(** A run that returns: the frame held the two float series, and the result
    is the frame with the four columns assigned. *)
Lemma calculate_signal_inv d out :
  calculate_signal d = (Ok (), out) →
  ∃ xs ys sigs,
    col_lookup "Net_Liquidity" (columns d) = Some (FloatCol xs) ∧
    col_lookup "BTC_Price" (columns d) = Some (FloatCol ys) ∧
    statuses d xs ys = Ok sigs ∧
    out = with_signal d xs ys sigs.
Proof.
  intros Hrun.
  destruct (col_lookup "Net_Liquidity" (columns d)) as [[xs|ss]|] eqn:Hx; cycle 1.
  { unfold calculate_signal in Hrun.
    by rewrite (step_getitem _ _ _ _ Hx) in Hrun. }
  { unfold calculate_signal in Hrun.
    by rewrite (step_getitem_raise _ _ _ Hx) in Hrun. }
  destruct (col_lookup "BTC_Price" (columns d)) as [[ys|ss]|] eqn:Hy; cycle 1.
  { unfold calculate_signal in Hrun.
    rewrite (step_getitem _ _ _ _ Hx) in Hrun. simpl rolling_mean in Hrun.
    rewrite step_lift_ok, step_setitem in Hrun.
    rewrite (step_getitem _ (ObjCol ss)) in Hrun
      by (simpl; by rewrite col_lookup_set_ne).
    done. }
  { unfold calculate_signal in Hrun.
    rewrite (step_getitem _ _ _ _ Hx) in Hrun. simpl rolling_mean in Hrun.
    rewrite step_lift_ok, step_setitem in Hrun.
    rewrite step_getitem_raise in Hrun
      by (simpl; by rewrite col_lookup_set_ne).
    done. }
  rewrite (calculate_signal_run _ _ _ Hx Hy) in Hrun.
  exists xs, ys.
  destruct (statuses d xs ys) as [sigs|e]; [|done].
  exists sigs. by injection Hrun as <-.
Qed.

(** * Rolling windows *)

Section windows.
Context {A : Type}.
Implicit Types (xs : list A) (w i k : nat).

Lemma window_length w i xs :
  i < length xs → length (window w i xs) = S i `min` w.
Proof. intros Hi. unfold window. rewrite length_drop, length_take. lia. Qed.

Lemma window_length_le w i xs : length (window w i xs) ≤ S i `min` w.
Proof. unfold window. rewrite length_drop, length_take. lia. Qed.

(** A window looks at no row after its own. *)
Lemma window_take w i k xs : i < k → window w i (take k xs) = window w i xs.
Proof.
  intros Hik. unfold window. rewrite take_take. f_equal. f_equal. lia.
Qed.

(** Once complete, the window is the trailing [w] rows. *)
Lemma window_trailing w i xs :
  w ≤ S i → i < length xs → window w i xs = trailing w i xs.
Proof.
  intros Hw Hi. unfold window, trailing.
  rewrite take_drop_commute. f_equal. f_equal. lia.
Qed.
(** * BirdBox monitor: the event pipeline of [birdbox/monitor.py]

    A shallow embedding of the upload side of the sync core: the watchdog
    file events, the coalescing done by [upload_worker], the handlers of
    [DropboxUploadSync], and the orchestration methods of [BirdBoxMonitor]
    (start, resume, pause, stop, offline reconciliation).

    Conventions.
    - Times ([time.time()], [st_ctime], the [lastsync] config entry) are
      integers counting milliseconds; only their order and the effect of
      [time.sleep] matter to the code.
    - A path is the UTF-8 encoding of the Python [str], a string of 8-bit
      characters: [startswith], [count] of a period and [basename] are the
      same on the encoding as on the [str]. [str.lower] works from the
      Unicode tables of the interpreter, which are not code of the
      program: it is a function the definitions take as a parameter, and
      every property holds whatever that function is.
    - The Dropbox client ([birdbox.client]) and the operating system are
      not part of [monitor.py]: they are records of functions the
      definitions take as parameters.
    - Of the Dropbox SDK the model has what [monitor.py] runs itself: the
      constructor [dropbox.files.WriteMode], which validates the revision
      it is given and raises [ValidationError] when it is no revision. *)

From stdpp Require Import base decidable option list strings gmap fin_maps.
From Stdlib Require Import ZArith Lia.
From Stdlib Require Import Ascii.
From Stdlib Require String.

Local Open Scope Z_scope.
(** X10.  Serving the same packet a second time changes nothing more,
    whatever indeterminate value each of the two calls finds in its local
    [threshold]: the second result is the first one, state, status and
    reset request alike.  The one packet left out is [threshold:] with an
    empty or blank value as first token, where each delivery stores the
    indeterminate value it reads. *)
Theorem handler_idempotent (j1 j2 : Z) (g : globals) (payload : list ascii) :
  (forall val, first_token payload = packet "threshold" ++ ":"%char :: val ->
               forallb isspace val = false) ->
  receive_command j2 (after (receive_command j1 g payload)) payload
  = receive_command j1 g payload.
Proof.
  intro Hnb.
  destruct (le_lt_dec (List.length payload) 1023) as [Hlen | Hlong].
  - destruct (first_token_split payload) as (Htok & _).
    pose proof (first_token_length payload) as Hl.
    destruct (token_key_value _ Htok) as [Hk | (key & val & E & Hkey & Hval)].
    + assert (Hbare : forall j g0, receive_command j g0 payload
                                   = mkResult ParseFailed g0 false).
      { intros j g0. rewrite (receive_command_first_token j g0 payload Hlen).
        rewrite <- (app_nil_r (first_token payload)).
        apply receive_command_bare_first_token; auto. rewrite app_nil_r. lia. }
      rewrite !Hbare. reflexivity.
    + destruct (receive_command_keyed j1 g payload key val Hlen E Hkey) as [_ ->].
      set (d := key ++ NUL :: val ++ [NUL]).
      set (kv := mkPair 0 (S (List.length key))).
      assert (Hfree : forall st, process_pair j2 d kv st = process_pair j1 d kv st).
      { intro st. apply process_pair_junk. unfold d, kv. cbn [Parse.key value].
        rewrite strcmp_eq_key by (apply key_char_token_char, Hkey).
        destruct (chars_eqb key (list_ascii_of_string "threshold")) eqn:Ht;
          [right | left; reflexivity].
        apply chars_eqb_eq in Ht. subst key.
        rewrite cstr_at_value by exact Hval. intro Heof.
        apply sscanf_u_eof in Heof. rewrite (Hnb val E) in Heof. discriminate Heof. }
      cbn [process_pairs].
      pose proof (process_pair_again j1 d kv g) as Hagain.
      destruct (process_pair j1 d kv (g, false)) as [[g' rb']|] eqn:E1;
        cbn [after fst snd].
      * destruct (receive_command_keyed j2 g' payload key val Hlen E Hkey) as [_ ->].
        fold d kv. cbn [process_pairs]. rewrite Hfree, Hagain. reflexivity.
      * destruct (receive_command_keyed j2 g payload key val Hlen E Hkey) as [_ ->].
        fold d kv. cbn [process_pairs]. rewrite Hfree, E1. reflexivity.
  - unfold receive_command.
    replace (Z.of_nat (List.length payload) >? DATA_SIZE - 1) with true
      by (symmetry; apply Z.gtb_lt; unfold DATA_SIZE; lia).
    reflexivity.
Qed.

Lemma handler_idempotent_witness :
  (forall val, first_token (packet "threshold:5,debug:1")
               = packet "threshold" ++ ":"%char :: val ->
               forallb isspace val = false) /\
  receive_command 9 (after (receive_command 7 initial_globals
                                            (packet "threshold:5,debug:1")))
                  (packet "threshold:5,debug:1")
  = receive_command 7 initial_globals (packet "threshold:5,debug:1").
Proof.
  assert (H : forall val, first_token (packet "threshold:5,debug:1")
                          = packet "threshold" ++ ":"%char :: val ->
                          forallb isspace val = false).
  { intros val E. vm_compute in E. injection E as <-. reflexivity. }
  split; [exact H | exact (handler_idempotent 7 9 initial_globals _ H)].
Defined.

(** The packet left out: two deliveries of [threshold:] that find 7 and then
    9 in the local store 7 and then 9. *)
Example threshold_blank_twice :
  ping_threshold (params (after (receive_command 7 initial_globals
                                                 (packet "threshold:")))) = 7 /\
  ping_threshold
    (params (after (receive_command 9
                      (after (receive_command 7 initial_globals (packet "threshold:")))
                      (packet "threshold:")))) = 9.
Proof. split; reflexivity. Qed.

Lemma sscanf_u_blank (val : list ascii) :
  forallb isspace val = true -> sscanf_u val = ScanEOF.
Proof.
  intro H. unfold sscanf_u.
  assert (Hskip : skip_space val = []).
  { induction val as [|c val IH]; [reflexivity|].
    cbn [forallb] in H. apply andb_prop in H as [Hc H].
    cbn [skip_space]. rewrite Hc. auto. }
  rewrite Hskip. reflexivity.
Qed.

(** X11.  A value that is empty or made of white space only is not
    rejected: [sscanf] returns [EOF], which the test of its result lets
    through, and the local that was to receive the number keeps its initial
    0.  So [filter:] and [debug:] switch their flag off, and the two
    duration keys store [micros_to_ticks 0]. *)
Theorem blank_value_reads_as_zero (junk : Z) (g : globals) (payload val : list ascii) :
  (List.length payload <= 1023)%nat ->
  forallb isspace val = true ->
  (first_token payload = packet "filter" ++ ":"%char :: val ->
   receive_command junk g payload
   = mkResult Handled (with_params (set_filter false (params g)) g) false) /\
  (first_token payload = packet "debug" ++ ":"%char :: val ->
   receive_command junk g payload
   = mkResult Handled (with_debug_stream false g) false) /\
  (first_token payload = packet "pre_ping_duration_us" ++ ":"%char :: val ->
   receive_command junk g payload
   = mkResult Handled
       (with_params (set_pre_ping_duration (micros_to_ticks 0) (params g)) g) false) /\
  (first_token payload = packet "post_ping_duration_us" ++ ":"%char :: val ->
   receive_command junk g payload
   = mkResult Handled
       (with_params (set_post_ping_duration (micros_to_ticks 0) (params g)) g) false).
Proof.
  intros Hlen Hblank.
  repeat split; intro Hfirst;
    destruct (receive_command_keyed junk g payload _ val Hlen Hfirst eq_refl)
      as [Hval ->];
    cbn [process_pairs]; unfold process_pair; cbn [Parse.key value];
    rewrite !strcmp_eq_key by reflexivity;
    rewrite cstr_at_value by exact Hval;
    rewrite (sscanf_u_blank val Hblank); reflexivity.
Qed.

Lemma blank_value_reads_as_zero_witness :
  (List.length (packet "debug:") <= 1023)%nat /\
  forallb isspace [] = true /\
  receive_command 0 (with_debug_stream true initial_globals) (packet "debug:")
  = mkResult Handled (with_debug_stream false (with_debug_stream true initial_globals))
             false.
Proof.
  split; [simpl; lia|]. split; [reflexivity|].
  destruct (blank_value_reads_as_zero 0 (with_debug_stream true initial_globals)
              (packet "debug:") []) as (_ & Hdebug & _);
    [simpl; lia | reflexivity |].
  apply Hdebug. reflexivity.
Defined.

________________________________________

§ **Task directions**
Copy, from the material above, each line in which the string "isspace" occurs.

§ **Result of the task**
               forallb isspace val = false) ->
               forallb isspace val = false) /\
                          forallb isspace val = false).
  forallb isspace val = true -> sscanf_u val = ScanEOF.
  forallb isspace val = true ->
  forallb isspace [] = true /\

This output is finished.